- Corinne G. Hogden (later Robinson), from the 1931 yearbook of the University of Wisconsin
- Born: Corinne Georgina Högden February 21, 1909 Trempealeau County, Wisconsin
- Died: January 11, 2005 (aged 95) Newtown Square, Pennsylvania
- Education: University of Wisconsin–Madison University of Cincinnati
- Occupations: Scientist, college professor

= Corinne Hogden Robinson =

American scientist

Corinne Georgina Hogden Robinson (February 21, 1909 – January 11, 2005) was an American scientist specializing in research on nutrition and blood analysis. She was head of the Department of Food and Nutrition at Drexel University from 1953 to 1969, and she was the author of several successful textbooks in her field.

==Early life and education==
Corinne Hogden was born in Trempealeau County, Wisconsin, the daughter of Albert Julius Hogden and Nora Amanda Onsrud Hogden. Both of her parents were born in Wisconsin; three of her grandparents were immigrants from Norway. Her father was a carpenter. Her brother Allen worked for the United States State Department in Germany after World War II, and was an administrator at the New York Public Library.

On Wednesday, August 30, 1922, Corinne Georgina Hogden of Ettrick represented Trempealeau County in the 1922 Wisconsin State Spelling Bee staged at the Wisconsin State Fair in West Allis, where she won that year's state spelling title. She was unable to advance to the national competition as that did not begin until 1925.

In 1926, Hogden won $1000 as Wisconsin's female finalist in a national leadership contest sponsored by 4-H. She attended Gale College, where she was described as "the ranking scholar of the school" in 1925. She graduated from the University of Wisconsin–Madison in 1930, and completed a master's degree at the University of Cincinnati in 1934, with a thesis titled "Protein Metabolism in Nephrosis" (1933). In 1976, she was awarded a doctor of science degree by Drexel University.

==Career==
Hogden supervised dietary services at Columbia Presbyterian Hospital, and taught in the nursing school at Columbia University, before she married in 1944. Beginning in 1953, she was head of the Department of Food and Nutrition at Drexel University; she also taught courses at Temple University's medical school. She was recognized for excellence in teaching in 1962, with the Lindback Award. She retired from Drexel in 1969.
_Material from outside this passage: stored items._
(** The owner of the organisation, with a token of the gateway, asks for a write. *)
Definition oidc_app : Config := {|
  cf_embedder := None; cf_signing_key := gw_key; cf_org_id := "acme"; cf_store_path := "/store"; cf_chain_rpc := None; cf_issuer := "gw";
  cf_oidc := Some {| ov_issuer := "idp"; ov_audience := "mem"; ov_by_kid := ∅; ov_anonymous := ["id-token"] |};
  cf_connect_secret := Some "secret"; cf_allow_dev_auth := false; cf_control_path := "/c/control.json"; cf_team_allowlist_path := None |}.
Definition owner : Membership := {| m_sub := "carol"; m_org := "acme"; m_role := OrgOwner; m_scopes := []; m_parent := None |}.
Definition owned : Gw := with_control {| orgs := [acme]; memberships := [owner] |} ∅ (gateway two_nodes).
Definition presents (token : string) : HeaderMap := λ h, if bool_decide (h = "authorization") then Some ("Bearer " +:+ token) else None.
Abbreviation minting := (connect_token clock oidc_app (presents "id-token") owned).
Definition minted : string := match minting.2 with Ok v => default "" (jget v "connect_token" ≫= as_str) | Err _ => "" end.
Abbreviation byom_by token := (byom clock filter_clock fs readable saves "panicked" oidc_app "carol" (presents token) "assert" owned).

Lemma connect_token_never_writes_witness :
  is_ok (byom_by minted).2 = true ∧ gw_store (byom_by minted).1 = two_nodes ∧
  bool_decide (dom (kv_view (kv (gw_store (byom_by "id-token").1)) NODES) = dom (kv_view (kv two_nodes) NODES)) = false.
Proof.
  split; [vm_compute; reflexivity|]. split; [|vm_compute; reflexivity].
  assert (is_ok minting.2 = true) as Hk by (vm_compute; reflexivity).
  assert (match minting.2 with Ok v => jget v "connect_token" | Err _ => None end = Some (JString minted)) as Ht by (vm_compute; reflexivity).
  destruct minting as [s1 [v|e]] eqn:Em; [|discriminate Hk]. destruct (byom_by minted) as [s' r] eqn:Eb.
  apply (connect_token_never_writes clock filter_clock fs readable saves "panicked" oidc_app (presents "id-token") owned s1 v minted "carol" (presents minted)
           "assert" owned s' r []).
  - exact Em.
  - exact Ht.
  - intros oidc now [= <-]. vm_compute. reflexivity.
  - intros sub. vm_compute. reflexivity.
  - vm_compute. reflexivity.
  - exact Eb.
Defined.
Robinson served on the board for the journal of the American Dietetic Association, and was president of the Pennsylvania Dietetic Association. She wrote and revised two successful textbooks, Nutrition and Diet Therapy (1947) and Normal and Therapeutic Nutrition. She also lectured to community and professional groups on health topics.

==Publications==
===As Corinne Hogden===
- "Metabolism of Adolescent Girls III. The Excretion of Creatinine and Creatine" (1936, with Chi Che Wang and Ida Genther)
- "The estimation of albumin and globulin in blood serum" (1937, with Howard W. Robinson and J. W. Price)
- "Metabolic study of five children with nephrotic syndrome" (1939, with Chi Che Wang and Ida Genther)
- "The biuret reaction in the determination of serum proteins" (1940, with H. W. Robinson)
- "The gravimetric determination of blood serum proteins" (1941, with H. W. Robinson)
- "The influence of serum proteins on the spectrophotometric absorption curve of phenol red in a phosphate buffer mixture" (1941, with H. W. Robinson)
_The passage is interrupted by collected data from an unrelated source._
(* ===== verification/WitnessFed.v ===== *)
(** * Transport, federation graph and chain walk at concrete inputs

    Stand-ins for the wire formats of a peer, one connection that presents a credential and
    one that does not, a manifest of two repositories, and a chain of three blocks that is
    walked in two runs and re-organised. *)

From S2P Require Import Prelude Bytes Externs Text Str Belnap Identity Node Float Edge Index Hnsw Grant AuditLog Kv Shred Store StoreSpec StoreContents.
From S2P Require Import Supersession StoreInterface Assert Sync SyncAnchor Query QueryProps Search Display Chunk SyncChain Transport TransportProps.
From S2P Require Import Git Docs Ingest IngestBuild IngestProps ChainIngest ChainIngestProps Federation Gateway.
From S2P Require Import Sample Witness WitnessRead WitnessIngest WitnessGateway.

(** ** Instances *)

#[export] Instance ResourceScope_codec : Codec ResourceScope :=
  inj_codec (λ r, (resource_id r, Grant.can_read r, can_write r)) (λ '(i, r, w), Some {| resource_id := i; Grant.can_read := r; can_write := w |}) ltac:(by intros []).
#[export] Instance PolicyProfile_codec : Codec PolicyProfile :=
  inj_codec PolicyProfile_debug (from_tag [ReadOnly; Guided; Operator; Maintainer] PolicyProfile_debug) ltac:(by intros []).
#[export] Instance DelegationStep_codec : Codec DelegationStep :=
  inj_codec (λ d, (delegator d, at_ms d)) (λ '(d, a), Some {| delegator := d; at_ms := a |}) ltac:(by intros []).
#[export] Instance CapabilityGrant_codec : Codec CapabilityGrant :=
  inj_codec (λ g, (g_id g, g_issuer g, g_recipient g, g_allowed_resources g, g_policy g, g_expires_at_ms g, g_revoked g, g_delegation_chain g, g_issuer_pubkey g, g_signature g))
    (λ '(i, s, r, l, p, x, v, d, k, n), Some {| g_id := i; g_issuer := s; g_recipient := r; g_allowed_resources := l; g_policy := p; g_expires_at_ms := x;
       g_revoked := v; g_delegation_chain := d; g_issuer_pubkey := k; g_signature := n |}) ltac:(by intros []).
#[export] Instance serde_grant : Serde CapabilityGrant := {| to_vec := codec_to_vec Byte.x50; from_slice := codec_from_slice Byte.x50 |}.
#[export] Instance sample_grant_laws : GrantSerdeLaws.
Proof.
  intros g b Hb. cbn [to_vec serde_grant] in Hb. assert (b = Byte.x50 :: as_bytes (hex_enc (encode g))) as -> by (unfold codec_to_vec in Hb; congruence).
  split; [apply codec_round|done].
Qed.
#[export] Instance SyncBundle_codec : Codec SyncBundle :=
  inj_codec (λ b, (s_repo b, s_exported_at_ms b, s_nodes b, s_edges b))
    (λ '(r, x, n, e), Some {| s_repo := r; s_exported_at_ms := x; s_nodes := n; s_edges := e |}) ltac:(by intros []).
#[export] Instance sample_bundle_text : BundleText := {| bundle_to_string b := Ok (code_text b); bundle_from_str := text_code |}.
#[export] Instance sample_http : Http := {| http_get _ _ := Err "refused"; http_post _ _ _ := Err "refused" |}.
#[export] Instance EventCursor_codec : Codec EventCursor :=
  inj_codec (λ c, (cu_chain_id c, cu_next_block c)) (λ '(i, n), Some {| cu_chain_id := i; cu_next_block := n |}) ltac:(by intros []).
#[export] Instance serde_cursor : Serde EventCursor := {| to_vec := codec_to_vec Byte.x44; from_slice := codec_from_slice Byte.x44 |}.
#[export] Instance sample_cursor_laws : CursorSerdeLaws (T := sample_store).
Proof. intros cu. eexists. split; [done|]. split; [apply codec_round|]. by apply other_tag_no_envelope. Qed.

(** ** A peer *)

Definition peer_grant : CapabilityGrant :=
  sign_with {| g_id := "p1"; g_issuer := "root"; g_recipient := "b";
               g_allowed_resources := [{| resource_id := audience_resource "a"; Grant.can_read := true; can_write := false |};
                                       {| resource_id := "repo:r/memory"; Grant.can_read := true; can_write := false |}];
               g_policy := Operator; g_expires_at_ms := 1000; g_revoked := false; g_delegation_chain := [];
               g_issuer_pubkey := []; g_signature := [] |} (le_array 32 99).
Definition peer_a : PeerAuth := {| pa_trust_root := g_issuer_pubkey peer_grant; pa_audience := "a"; pa_revoked_ids := ∅ |}.
Definition arriving (text : string) : Conn :=
  {| cn_in := as_bytes text; cn_end := None; cn_out := []; cn_write_fault := None; cn_setup := None |}.
Definition peer_cred : string := default "" (rok (encode_credential peer_grant)).
Definition with_cred : Conn :=
  arriving ("GET /bundle/r HTTP/1.1" +:+ crlf +:+ "authorization: Bearer " +:+ peer_cred +:+ crlf +:+ crlf).
Definition without_cred : Conn := arriving ("GET /bundle/r HTTP/1.1" +:+ crlf +:+ crlf).
Definition lossy (_ : bytes) : string := "invalid utf-8".

Definition credited (c : Conn) : bool :=
  match snd (read_request c) with
  | Ok (Request _ _ h) => match hd_credential h ≫= verify_credential peer_a 8 with Some _ => true | None => false end
  | _ => false
  end.
Lemma credited_iff c : credited c = true ↔ ∃ g, TransportProps.presents peer_a 8 c g.
Proof.
  unfold credited, TransportProps.presents. destruct (read_request c) as [c1 [[| |m p h]|]]; cbn [snd].
  1,2,4: split; [done|by intros (g & ? & ? & ? & ? & ? & [=] & _)].
  destruct (hd_credential h) as [v|] eqn:Hh; unfold mbind, option_bind.
  - destruct (verify_credential peer_a 8 v) as [g|] eqn:Hv; (split; [|]); try done.
    + intros _. by exists g, c1, m, p, h, v.
    + intros (g' & ? & ? & ? & ? & ? & [=] & Hh' & Hg). subst. rewrite Hh in Hh'. injection Hh' as <-. by rewrite Hg in Hv.
  - split; [done|]. intros (g & ? & ? & ? & ? & ? & [=] & Hh' & _). subst. congruence.
Qed.

(** The same request is answered with the tenant when it carries a credential, and with an
    error when it does not. *)
Abbreviation open_run := (handle_conn lossy peer_a 8 (with_cred, two_nodes)).
Abbreviation shut_run := (handle_conn lossy peer_a 8 (without_cred, two_nodes)).
Lemma handle_conn_gated_witness :
  (snd open_run = Ok (Some "GET /bundle/r") ∧ ∃ g, TransportProps.presents peer_a 8 with_cred g ∧ honoured peer_a 8 g) ∧
  (snd shut_run = Ok (Some "GET /bundle/r (401)") ∧ (fst shut_run).2 = two_nodes ∧ TransportProps.refused without_cred (fst shut_run).1).
Proof.
  split.
  - assert (snd open_run = Ok (Some "GET /bundle/r")) as Hl by (vm_compute; reflexivity). split; [exact Hl|].
    destruct (open_run) as [[c' t'] r] eqn:E.
    destruct (handle_conn_gated lossy peer_a 8 with_cred two_nodes c' t' r E) as [(Hno & _)|(g & Hp & Hh & _)]; [|exists g; split; assumption].
    exfalso. apply Hno, credited_iff. vm_compute. reflexivity.
  - assert (snd shut_run = Ok (Some "GET /bundle/r (401)")) as Hl by (vm_compute; reflexivity). split; [exact Hl|].
    destruct (shut_run) as [[c' t'] r] eqn:E.
    destruct (handle_conn_gated lossy peer_a 8 without_cred two_nodes c' t' r E) as [(_ & Ht & Hr & _)|(g & Hp & _)]; [split; assumption|].
    assert (credited without_cred = false) as Hc by (vm_compute; reflexivity).
    assert (credited without_cred = true) as Hc' by (apply credited_iff; exists g; assumption). rewrite Hc in Hc'. discriminate Hc'.
Defined.

(** ** A manifest *)

Definition repo_a : ManifestRepo :=
  {| mr_name := as_bytes "alpha"; mr_tier := as_bytes "0"; mr_role := as_bytes "chain = one"; mr_visibility := []; mr_notes := as_bytes "# not a comment" |}.
Definition repo_b : ManifestRepo :=
  {| mr_name := as_bytes "beta"; mr_tier := []; mr_role := []; mr_visibility := as_bytes "[private]"; mr_notes := [] |}.
Definition two_deps : list DriftDep := [{| dd_consumer := as_bytes "alpha"; dd_dep_repo := as_bytes "beta" |}; {| dd_consumer := as_bytes "beta"; dd_dep_repo := as_bytes "gone" |}].
Definition manifest_text : string := string_of_bytes (render_manifest [repo_a; repo_b] two_deps).

Lemma value_ok_dec v : bool_decide (0x22 ∈ chars v) = false → bool_decide (newline ∈ v) = false → bool_decide (carriage_return ∈ v) = false → value_ok v.
Proof. intros ?%bool_decide_eq_false_1 ?%bool_decide_eq_false_1 ?%bool_decide_eq_false_1. by split_and!. Qed.

Lemma federation_ingested_witness : ∃ t' rep, ingest_federation_meta_str manifest_text (constant "m" point) 8 two_nodes = (t', Ok rep) ∧
  mt_tenants rep = 2%nat ∧ (mt_depends_on rep + mt_skipped_deps rep)%nat = 2%nat.
Proof.
  assert (parse_manifest (as_bytes manifest_text) = ([repo_a; repo_b], two_deps)) as Hp by (vm_compute; reflexivity).
  pose proof (federation_ingested manifest_text (constant "m" point) 8 two_nodes two_contents two_nodes_ms_holds (proj2 two_nodes_holds) (constant_total "m")) as Hx.
  rewrite Hp in Hx. destruct Hx as (t' & rep & c' & Hr & _ & _ & _ & Hn & Hd & _). exists t', rep. by split_and!.
Defined.

(** ** A chain *)

Definition tx1 : TxRecord := {| tx_hash := "0xt1"; tx_from := "0xa"; tx_to := Some "0xb"; tx_value_wei := 7 |}.
Definition blk (n : Z) (h p : string) (txs : list TxRecord) : BlockRecord :=
  {| bk_number := n; bk_hash := h; bk_parent_hash := p; bk_timestamp_secs := n; bk_txs := txs |}.
Definition three_blocks : gmap Z BlockRecord :=
  <[0 := blk 0 "0xh0" "0x" []]> (<[1 := blk 1 "0xh1" "0xh0" [tx1]]> (<[2 := blk 2 "0xh2" "0xh1" []]> ∅)).
Definition three : BlockSource := FixtureBlockSource three_blocks.
Lemma three_honest : honest_source three.
Proof.
  intros n b [= Hb]. unfold three_blocks in Hb. rewrite !lookup_insert, lookup_empty in Hb.
  repeat case_decide; simplify_eq; done.
Qed.


(** A chain that is re-organised and re-organised back: the checkpoint that won first is
    made active again by its second commit, its supersession of the other one would close a
    cycle and is rejected, and both stay active at the same height. *)
Definition single (h : string) : BlockSource := FixtureBlockSource {[0 := blk 0 h "0x" []]}.
Definition walk_single (h : string) (o : option (sample_store * result IngestError ChainEventReport)) : option (sample_store * result IngestError ChainEventReport) :=
  '(t, _) ← o; walk_events (single h) 5 ∅ (constant "m" point) 8 (Some 0) 0 t.
Lemma reorg_back_leaves_two : match walk_single "0xA" (walk_single "0xB" (walk_single "0xA" (Some (empty_store false, Err (ChainError EmptyString))))) with
  | Some (t, Ok rep) => ev_supersessions_rejected rep = 1%nat ∧
      rmap (λ ns, length ns) (active_chain_nodes t Node.ChainCheckpoint) = Ok 2%nat
  | _ => False
  end.
Proof. vm_compute. split; reflexivity. Qed.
===As Corinne H. Robinson===
- Nutrition and Diet Therapy (1947, with Fairfax T. Proudfit)
- Normal and Therapeutic Nutrition (1967, with Fairfax T. Proudfit and Marilyn R. Lawler)
- Basic Nutrition and Diet Therapy (1980)
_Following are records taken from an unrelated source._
(** X12. The bootstrapper reports success, [true] with a nil error, exactly
    when the file was written, the installer started, it did not exit with a
    status other than zero, and the file was deleted.  An error, when there
    is one, is the error of the write, of the start or of the deletion. *)
Theorem bootstrapper_success_characterised (h : host) :
  (fst (InstallUsingBootstrapper h) = (true, None) <->
     ioutil_WriteFile h = None /\ cmd_Start h = None /\ os_Remove h = None
     /\ forall status, cmd_Wait h = Wait_ExitError (Some status) -> status = 0)
  /\ (forall text, snd (fst (InstallUsingBootstrapper h)) = Some text ->
        ioutil_WriteFile h = Some text
        \/ (ioutil_WriteFile h = None /\ cmd_Start h = Some text)
        \/ (ioutil_WriteFile h = None /\ cmd_Start h = None
            /\ os_Remove h = Some text)).
Proof.
  unfold InstallUsingBootstrapper, runInstaller.
  destruct (ioutil_WriteFile h) as [e|]; cbn.
  { split; [split; [discriminate|intros (H & _); discriminate]|].
    intros text [= ->]. auto. }
  destruct (cmd_Start h) as [e|]; cbn.
  { split; [split; [discriminate|intros (_ & H & _); discriminate]|].
    intros text [= ->]. auto. }
  destruct (cmd_Wait h) as [|[status|]|text0]; cbn;
    (split; [|intros text Ht; auto 7]); split.
  - intros [= Hr]. repeat split; auto; discriminate.
  - intros (_ & _ & -> & _). reflexivity.
  - intros [= Hz Hr]. apply Z.eqb_eq in Hz. subst status.
    repeat split; auto. now intros s [= <-].
  - intros (_ & _ & -> & H). now rewrite (H status eq_refl).
  - intros [= Hr]. repeat split; auto; discriminate.
  - intros (_ & _ & -> & _). reflexivity.
  - intros [= Hr]. repeat split; auto; discriminate.
  - intros (_ & _ & -> & _). reflexivity.
Qed.

End Installer_more_facts.

Section AutoInstall_more_facts.

(** X13. The auto-install step returns nil exactly when a version is
    installed, or the user declines (the prompt itself succeeding), or the
    user confirms and the bootstrapper reports success.  In particular a user
    who declines lets the application go on without the runtime. *)
Theorem auto_install_returns_nil_iff (r : webview2runtime) :
  fst (Webview2AutoInstall r) = None <->
    installed r = true
    \/ (installed r = false /\ Confirm r = (false, None))
    \/ (installed r = false /\ Confirm r = (true, None)
        /\ fst (InstallUsingBootstrapper r) = (true, None)).
Proof.
  unfold Webview2AutoInstall.
  destruct (installed r); [cbn; intuition auto|].
  destruct (Confirm r) as [[|] [text|]]; cbn;
    try (split; [discriminate|intros [?|[(_ & ?)|(_ & ? & _)]]; discriminate]).
  - destruct (InstallUsingBootstrapper r) as [[[|] [text|]] acts]; cbn;
      split; try discriminate; auto;
      intros [?|[(_ & ?)|(_ & _ & ?)]]; discriminate.
  - split; auto.
Qed.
==Personal life and legacy==
Hogden married her colleague Howard West Robinson in 1944. They had a son, Glenn, who became a political scientist. She was council president of two Lutheran churches in the Philadelphia area. She died in 2005, at the age of 95, in Newtown Square, Pennsylvania. Her papers are in the Drexel University Archives, including an unpublished autobiography in three volumes.